_Task instructions_
Reproduce exactly, and only, the lines below from the one containing "(* ===== verification/CxxString.v ===== *)" through the one containing "Definition in_range (b".
::: Data excerpts
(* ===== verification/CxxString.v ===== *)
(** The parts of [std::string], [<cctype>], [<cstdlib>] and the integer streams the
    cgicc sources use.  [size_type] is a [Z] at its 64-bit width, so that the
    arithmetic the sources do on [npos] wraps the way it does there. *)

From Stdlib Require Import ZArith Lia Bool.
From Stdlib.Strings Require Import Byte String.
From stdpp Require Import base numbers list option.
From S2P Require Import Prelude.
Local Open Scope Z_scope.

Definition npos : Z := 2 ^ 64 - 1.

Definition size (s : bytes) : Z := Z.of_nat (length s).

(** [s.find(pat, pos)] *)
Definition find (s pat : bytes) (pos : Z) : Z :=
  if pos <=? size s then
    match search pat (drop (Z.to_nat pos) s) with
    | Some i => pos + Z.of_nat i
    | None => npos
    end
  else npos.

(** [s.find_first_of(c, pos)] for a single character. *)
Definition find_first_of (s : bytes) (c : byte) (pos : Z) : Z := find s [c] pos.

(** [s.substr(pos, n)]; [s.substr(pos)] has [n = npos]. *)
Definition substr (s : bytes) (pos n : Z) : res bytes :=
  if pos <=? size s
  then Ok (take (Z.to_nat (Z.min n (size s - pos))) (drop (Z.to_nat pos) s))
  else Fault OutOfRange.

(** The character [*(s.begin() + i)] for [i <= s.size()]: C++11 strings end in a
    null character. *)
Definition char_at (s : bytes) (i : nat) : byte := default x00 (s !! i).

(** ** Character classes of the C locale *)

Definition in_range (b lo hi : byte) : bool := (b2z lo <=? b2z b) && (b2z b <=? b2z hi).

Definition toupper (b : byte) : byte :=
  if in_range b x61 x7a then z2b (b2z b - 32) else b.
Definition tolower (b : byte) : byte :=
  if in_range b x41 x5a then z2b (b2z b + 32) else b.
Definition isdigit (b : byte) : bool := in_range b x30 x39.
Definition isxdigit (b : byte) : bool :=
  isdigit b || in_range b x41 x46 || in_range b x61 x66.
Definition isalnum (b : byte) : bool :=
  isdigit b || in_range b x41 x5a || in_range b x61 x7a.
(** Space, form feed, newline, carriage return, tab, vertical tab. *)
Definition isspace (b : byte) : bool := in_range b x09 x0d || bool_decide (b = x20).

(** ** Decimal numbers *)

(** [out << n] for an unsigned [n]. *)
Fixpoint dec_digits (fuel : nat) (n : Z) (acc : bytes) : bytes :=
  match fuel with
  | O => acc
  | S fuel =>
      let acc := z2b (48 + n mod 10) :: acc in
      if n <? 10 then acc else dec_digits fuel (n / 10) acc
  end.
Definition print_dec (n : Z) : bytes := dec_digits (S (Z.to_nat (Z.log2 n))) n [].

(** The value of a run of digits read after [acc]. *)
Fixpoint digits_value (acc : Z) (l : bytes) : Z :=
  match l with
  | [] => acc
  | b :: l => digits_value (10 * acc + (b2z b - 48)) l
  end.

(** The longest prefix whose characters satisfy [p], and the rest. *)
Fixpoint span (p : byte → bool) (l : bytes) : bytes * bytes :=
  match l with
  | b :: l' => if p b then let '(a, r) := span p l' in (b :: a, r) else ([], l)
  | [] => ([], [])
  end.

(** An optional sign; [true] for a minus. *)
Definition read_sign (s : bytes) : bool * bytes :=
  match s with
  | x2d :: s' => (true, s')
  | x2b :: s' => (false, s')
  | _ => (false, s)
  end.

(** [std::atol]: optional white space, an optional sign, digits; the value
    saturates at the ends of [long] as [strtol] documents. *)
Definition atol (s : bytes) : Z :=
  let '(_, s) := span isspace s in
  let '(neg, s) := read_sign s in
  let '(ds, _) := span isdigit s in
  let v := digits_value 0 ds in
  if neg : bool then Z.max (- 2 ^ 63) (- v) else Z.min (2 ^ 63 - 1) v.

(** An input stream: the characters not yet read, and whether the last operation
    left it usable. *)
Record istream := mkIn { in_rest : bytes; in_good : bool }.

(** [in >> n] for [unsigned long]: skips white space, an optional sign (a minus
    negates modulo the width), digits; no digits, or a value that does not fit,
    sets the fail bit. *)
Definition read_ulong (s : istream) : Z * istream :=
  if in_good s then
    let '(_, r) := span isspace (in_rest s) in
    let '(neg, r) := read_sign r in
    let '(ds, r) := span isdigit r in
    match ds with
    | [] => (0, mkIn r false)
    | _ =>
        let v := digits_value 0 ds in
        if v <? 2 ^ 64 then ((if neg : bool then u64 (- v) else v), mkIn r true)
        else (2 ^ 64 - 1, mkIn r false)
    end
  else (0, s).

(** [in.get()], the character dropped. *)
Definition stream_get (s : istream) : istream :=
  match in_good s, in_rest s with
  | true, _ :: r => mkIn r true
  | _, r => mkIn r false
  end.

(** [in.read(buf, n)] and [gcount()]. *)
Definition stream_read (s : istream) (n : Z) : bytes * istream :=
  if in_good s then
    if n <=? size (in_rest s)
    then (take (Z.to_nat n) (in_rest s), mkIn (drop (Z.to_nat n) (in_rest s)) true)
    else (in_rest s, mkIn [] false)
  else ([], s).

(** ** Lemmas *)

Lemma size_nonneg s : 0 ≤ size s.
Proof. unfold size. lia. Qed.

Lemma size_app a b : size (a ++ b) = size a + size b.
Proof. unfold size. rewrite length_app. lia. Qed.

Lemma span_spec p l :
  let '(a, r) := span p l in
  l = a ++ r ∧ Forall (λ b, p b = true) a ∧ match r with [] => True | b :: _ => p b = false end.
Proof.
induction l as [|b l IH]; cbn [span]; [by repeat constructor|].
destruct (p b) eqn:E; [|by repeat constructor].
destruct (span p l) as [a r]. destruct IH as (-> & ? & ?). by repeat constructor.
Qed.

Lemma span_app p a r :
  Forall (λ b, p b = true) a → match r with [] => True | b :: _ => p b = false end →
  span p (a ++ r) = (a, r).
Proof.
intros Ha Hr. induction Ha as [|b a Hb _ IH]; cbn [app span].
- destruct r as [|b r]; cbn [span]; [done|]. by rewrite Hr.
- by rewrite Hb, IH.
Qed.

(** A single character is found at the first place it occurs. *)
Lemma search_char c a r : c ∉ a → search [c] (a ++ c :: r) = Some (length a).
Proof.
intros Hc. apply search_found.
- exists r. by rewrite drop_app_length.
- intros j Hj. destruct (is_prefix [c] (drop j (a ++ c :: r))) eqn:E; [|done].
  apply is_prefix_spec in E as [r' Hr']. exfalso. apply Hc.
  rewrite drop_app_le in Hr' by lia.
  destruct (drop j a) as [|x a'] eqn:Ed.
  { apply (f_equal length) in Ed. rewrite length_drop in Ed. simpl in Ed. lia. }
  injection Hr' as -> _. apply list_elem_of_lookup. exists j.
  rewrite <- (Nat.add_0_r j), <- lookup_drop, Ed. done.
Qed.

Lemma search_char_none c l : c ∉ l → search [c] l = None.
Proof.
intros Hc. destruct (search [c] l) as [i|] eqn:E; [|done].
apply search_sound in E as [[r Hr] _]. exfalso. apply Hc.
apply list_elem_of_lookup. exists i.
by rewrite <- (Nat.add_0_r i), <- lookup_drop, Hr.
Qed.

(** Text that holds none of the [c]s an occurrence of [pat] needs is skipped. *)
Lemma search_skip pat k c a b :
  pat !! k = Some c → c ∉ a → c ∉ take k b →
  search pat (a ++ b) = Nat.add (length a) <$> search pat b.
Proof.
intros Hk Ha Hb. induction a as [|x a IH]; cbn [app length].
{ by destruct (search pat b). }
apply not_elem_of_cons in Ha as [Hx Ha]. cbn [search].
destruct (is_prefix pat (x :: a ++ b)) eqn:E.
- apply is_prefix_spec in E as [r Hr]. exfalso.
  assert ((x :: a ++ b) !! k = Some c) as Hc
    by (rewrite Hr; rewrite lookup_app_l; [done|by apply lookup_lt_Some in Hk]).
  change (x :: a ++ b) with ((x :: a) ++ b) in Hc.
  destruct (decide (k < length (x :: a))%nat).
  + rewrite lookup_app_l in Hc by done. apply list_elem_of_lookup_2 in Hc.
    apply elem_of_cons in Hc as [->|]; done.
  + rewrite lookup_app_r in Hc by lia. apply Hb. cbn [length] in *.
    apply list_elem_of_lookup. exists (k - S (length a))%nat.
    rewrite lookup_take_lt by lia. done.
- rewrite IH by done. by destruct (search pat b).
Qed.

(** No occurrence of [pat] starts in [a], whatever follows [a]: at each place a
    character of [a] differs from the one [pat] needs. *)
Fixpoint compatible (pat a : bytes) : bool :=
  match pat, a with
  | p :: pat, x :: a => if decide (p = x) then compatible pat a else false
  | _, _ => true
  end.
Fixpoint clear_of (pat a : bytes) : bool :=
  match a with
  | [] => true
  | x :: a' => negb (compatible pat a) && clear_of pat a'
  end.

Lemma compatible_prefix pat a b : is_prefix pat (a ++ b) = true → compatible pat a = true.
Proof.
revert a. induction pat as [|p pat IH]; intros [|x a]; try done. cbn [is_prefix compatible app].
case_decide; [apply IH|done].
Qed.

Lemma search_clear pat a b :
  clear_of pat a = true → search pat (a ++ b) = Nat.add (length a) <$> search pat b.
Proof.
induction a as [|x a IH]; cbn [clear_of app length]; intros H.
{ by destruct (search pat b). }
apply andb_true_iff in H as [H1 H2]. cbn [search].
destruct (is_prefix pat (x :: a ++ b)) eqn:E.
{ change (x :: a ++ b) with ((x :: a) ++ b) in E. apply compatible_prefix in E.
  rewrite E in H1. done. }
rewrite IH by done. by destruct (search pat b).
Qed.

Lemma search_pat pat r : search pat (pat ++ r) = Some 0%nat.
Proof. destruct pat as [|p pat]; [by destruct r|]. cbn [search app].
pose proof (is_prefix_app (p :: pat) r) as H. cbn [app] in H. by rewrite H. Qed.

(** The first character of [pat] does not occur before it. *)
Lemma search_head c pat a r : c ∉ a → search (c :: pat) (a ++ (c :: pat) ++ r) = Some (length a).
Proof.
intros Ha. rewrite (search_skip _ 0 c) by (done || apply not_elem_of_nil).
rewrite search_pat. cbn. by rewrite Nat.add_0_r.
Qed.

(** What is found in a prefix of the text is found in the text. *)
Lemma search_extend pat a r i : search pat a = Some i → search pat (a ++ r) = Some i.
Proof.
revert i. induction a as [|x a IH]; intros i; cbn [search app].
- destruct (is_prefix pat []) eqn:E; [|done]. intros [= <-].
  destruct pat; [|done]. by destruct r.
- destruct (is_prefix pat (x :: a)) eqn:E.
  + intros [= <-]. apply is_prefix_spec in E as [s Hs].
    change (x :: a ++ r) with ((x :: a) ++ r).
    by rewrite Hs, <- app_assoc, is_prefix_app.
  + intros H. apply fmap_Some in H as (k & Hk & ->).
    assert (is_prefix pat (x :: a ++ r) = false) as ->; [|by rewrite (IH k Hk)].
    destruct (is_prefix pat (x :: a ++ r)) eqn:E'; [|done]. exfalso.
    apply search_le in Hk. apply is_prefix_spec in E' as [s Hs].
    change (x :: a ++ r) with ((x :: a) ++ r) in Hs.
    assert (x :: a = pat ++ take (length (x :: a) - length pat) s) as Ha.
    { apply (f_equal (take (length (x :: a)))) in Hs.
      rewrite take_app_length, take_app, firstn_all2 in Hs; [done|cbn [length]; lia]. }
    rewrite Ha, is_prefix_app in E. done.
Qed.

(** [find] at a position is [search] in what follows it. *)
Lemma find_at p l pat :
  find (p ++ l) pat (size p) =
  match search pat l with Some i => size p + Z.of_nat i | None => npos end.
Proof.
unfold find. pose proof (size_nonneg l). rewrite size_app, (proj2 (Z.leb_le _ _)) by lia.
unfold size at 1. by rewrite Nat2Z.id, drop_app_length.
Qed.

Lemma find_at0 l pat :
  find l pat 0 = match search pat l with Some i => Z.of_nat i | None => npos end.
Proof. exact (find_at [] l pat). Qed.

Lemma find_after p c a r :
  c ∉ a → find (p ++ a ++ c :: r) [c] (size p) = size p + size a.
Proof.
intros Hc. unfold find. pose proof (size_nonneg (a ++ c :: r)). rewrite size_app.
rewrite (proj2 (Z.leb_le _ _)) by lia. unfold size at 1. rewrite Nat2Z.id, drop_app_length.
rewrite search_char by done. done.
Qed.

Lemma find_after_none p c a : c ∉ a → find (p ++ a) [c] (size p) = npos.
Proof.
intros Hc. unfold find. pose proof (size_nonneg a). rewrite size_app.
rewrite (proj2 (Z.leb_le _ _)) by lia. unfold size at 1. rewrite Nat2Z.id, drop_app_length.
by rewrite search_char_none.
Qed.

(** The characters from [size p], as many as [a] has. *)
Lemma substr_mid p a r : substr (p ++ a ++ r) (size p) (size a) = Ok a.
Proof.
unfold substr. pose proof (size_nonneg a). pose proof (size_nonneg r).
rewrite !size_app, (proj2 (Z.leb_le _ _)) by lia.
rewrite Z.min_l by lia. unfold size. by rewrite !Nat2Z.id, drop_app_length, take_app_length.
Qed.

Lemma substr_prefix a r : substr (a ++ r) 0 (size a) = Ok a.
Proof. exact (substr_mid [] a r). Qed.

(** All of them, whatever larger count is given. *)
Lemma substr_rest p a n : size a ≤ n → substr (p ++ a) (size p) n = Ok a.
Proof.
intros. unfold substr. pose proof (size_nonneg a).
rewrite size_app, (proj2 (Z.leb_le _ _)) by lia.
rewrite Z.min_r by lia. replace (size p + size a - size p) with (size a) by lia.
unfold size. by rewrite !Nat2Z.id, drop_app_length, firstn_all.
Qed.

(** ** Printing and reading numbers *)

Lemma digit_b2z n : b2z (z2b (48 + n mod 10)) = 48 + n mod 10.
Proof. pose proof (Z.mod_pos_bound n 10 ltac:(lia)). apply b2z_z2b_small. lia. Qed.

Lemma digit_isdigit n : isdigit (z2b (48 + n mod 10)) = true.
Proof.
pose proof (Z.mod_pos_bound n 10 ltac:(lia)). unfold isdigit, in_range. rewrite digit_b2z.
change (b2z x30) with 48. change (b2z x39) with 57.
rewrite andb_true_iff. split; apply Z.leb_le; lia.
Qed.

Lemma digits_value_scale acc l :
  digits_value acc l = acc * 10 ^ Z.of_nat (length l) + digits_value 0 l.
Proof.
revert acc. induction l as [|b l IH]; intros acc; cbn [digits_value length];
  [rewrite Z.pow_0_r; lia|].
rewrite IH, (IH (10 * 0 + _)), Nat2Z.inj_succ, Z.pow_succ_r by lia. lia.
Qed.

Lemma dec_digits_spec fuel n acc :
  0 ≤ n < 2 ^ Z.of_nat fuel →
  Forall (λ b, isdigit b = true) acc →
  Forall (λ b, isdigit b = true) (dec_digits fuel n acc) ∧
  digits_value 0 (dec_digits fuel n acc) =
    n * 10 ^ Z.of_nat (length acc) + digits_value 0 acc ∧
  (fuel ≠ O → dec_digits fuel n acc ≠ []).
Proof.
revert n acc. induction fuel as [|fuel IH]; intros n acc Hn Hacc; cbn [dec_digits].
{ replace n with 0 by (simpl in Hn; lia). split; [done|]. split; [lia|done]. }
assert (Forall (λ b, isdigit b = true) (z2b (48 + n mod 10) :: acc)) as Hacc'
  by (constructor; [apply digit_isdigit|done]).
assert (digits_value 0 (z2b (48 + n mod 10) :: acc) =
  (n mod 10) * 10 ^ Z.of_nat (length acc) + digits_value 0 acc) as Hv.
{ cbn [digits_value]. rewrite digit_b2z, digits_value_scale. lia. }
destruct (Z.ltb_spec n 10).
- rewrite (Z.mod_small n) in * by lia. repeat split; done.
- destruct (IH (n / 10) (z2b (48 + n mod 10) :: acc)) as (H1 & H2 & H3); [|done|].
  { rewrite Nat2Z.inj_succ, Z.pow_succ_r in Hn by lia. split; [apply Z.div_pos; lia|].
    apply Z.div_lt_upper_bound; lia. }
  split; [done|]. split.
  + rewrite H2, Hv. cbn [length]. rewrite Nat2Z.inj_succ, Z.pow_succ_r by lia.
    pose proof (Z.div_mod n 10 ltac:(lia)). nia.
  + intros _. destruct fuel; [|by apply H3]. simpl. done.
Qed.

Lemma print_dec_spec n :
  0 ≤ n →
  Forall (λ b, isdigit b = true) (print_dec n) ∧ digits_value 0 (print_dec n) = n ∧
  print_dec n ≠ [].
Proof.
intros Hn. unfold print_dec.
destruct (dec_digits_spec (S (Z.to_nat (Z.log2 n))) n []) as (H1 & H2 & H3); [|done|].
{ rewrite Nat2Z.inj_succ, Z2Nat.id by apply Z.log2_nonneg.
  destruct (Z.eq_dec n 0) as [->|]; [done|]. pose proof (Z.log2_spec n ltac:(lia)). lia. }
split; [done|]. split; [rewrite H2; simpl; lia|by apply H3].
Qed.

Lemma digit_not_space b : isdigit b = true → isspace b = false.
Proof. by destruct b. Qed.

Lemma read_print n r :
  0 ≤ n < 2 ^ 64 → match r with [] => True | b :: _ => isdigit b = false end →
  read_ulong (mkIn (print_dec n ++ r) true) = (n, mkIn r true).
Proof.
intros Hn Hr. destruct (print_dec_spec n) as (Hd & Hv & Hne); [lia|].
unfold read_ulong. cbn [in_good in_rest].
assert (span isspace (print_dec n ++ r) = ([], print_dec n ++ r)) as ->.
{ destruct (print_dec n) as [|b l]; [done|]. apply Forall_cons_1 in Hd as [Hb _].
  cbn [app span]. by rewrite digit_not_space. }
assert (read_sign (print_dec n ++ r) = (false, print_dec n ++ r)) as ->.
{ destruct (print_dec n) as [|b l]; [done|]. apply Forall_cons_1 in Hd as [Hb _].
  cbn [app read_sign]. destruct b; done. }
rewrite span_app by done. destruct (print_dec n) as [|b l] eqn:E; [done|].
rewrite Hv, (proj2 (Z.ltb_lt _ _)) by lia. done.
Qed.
::::::
::: Data excerpts
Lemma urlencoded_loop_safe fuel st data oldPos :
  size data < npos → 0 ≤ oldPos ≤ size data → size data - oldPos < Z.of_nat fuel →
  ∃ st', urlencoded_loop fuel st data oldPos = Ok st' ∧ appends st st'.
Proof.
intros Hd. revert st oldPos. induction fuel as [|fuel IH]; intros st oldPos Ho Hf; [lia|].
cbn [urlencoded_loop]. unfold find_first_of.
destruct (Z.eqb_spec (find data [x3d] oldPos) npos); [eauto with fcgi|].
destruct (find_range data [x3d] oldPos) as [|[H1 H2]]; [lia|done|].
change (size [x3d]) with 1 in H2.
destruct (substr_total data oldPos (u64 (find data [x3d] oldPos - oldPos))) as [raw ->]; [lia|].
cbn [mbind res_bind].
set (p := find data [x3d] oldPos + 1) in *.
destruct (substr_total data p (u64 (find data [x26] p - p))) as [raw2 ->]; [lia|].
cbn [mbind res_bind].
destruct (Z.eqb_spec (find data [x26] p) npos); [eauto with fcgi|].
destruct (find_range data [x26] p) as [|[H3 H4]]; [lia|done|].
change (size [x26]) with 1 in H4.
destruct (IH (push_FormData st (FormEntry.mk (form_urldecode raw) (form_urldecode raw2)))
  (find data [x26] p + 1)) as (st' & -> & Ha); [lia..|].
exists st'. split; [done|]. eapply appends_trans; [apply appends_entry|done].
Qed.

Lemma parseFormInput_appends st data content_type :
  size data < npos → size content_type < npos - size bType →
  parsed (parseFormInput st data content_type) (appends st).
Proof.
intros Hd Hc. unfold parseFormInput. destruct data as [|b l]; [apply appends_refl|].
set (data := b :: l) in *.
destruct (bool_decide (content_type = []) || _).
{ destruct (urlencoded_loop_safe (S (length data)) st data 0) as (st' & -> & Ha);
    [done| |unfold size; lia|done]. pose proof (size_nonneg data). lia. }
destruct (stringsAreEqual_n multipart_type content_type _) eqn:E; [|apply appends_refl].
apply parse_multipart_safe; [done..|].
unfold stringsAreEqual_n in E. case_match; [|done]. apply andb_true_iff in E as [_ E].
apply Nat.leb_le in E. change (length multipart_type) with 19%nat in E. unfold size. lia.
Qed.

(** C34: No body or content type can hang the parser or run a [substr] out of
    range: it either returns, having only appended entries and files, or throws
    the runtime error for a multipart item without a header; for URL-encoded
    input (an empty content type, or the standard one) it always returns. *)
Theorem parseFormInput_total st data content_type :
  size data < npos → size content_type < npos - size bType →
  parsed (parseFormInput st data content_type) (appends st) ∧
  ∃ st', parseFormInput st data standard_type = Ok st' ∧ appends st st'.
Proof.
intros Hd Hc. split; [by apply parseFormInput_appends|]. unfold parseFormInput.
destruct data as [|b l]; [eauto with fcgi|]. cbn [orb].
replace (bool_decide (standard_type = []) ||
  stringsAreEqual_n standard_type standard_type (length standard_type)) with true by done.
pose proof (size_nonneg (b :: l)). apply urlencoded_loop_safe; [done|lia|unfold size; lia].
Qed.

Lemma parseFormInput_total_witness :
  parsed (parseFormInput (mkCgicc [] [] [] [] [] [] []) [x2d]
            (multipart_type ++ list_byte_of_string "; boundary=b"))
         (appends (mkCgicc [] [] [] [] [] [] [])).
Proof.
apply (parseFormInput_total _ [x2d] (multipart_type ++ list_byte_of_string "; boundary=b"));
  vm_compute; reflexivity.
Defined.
::::::
::: Data excerpts
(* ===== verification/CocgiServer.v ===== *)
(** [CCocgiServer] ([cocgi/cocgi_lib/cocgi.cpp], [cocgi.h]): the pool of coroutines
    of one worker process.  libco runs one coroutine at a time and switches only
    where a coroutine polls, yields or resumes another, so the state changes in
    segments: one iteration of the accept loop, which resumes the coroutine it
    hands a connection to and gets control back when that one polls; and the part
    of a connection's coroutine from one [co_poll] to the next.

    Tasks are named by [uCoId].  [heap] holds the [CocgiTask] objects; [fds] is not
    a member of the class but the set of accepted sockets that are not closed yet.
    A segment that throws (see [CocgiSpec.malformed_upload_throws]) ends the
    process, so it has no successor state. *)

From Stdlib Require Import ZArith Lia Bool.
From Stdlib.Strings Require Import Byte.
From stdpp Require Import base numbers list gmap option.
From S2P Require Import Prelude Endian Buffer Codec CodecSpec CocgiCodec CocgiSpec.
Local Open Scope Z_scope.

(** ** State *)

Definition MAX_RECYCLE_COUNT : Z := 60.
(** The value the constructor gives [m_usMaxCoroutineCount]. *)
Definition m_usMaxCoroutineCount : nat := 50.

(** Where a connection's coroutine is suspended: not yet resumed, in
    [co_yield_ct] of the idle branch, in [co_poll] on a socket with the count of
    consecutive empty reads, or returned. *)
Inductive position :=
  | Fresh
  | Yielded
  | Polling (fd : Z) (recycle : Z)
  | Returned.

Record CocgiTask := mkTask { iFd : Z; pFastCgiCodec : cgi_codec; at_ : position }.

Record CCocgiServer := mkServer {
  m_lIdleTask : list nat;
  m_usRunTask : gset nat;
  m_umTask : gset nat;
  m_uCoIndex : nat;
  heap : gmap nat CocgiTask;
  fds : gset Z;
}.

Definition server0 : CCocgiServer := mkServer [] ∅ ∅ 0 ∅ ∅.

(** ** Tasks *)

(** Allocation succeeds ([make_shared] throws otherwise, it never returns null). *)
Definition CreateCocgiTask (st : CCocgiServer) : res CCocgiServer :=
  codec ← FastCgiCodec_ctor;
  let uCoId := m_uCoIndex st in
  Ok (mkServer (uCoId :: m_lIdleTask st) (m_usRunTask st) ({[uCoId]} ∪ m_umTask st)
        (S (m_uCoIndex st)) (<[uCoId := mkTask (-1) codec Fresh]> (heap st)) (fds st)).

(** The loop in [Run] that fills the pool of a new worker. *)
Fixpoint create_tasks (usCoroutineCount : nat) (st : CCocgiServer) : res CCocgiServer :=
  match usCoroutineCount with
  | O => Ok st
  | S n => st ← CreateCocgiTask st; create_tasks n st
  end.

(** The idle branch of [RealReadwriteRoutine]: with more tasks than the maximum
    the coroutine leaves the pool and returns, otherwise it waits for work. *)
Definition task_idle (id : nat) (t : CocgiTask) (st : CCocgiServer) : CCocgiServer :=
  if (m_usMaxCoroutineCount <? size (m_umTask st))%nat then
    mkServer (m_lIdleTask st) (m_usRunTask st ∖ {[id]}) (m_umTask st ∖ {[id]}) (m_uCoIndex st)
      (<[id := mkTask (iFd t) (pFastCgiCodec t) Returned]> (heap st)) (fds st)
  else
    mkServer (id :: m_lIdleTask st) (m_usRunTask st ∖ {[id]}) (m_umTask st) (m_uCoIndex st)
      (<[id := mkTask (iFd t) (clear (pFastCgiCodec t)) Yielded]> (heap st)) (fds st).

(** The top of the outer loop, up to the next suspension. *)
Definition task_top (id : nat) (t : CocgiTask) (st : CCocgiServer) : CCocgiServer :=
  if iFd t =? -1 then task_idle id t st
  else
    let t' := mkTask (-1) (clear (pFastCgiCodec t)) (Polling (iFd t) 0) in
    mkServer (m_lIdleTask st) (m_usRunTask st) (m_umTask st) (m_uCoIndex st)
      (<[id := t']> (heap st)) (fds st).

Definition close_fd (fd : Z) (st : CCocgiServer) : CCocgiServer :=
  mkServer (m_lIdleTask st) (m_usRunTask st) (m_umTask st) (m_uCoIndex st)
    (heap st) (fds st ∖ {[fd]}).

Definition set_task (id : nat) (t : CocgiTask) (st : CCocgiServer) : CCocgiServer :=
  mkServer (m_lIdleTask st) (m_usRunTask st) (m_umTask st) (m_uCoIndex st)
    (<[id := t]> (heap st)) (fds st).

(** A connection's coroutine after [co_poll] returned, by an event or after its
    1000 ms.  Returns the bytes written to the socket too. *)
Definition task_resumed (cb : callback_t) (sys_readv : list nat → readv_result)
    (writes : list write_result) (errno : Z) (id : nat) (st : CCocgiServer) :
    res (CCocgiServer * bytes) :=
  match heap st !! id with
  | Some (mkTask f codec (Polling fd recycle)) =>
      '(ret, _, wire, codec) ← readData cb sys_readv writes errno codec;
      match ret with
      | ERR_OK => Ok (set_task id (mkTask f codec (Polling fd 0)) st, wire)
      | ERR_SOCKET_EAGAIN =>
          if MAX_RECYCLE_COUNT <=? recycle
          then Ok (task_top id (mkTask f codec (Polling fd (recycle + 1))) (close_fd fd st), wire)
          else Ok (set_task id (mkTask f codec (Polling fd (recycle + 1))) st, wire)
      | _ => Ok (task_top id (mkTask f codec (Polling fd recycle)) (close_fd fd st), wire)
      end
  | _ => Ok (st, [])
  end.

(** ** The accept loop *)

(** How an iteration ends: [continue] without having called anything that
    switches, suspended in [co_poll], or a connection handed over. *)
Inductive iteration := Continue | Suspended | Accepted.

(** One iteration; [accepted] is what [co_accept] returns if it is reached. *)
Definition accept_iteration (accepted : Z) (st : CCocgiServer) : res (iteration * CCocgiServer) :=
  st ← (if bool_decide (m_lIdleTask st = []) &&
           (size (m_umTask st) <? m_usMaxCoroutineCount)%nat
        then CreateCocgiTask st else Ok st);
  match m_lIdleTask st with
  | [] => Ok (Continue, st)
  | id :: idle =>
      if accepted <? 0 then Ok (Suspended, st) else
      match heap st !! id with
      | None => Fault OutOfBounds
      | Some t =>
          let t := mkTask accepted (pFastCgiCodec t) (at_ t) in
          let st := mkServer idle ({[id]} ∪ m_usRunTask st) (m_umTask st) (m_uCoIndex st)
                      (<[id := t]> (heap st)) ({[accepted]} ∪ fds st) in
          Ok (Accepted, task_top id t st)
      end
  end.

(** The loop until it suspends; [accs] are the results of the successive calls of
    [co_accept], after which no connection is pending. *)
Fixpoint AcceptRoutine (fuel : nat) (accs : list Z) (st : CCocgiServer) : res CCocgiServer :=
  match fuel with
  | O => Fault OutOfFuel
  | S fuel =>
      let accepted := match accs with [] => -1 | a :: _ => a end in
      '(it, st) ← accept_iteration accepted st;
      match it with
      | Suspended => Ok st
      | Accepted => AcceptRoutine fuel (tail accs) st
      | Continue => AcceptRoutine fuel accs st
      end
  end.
::::::
_Worked solution_
(* ===== verification/CxxString.v ===== *)
(** The parts of [std::string], [<cctype>], [<cstdlib>] and the integer streams the
    cgicc sources use.  [size_type] is a [Z] at its 64-bit width, so that the
    arithmetic the sources do on [npos] wraps the way it does there. *)

From Stdlib Require Import ZArith Lia Bool.
From Stdlib.Strings Require Import Byte String.
From stdpp Require Import base numbers list option.
From S2P Require Import Prelude.
Local Open Scope Z_scope.

Definition npos : Z := 2 ^ 64 - 1.

Definition size (s : bytes) : Z := Z.of_nat (length s).

(** [s.find(pat, pos)] *)
Definition find (s pat : bytes) (pos : Z) : Z :=
  if pos <=? size s then
    match search pat (drop (Z.to_nat pos) s) with
    | Some i => pos + Z.of_nat i
    | None => npos
    end
  else npos.

(** [s.find_first_of(c, pos)] for a single character. *)
Definition find_first_of (s : bytes) (c : byte) (pos : Z) : Z := find s [c] pos.

(** [s.substr(pos, n)]; [s.substr(pos)] has [n = npos]. *)
Definition substr (s : bytes) (pos n : Z) : res bytes :=
  if pos <=? size s
  then Ok (take (Z.to_nat (Z.min n (size s - pos))) (drop (Z.to_nat pos) s))
  else Fault OutOfRange.

(** The character [*(s.begin() + i)] for [i <= s.size()]: C++11 strings end in a
    null character. *)
Definition char_at (s : bytes) (i : nat) : byte := default x00 (s !! i).

(** ** Character classes of the C locale *)

Definition in_range (b lo hi : byte) : bool := (b2z lo <=? b2z b) && (b2z b <=? b2z hi).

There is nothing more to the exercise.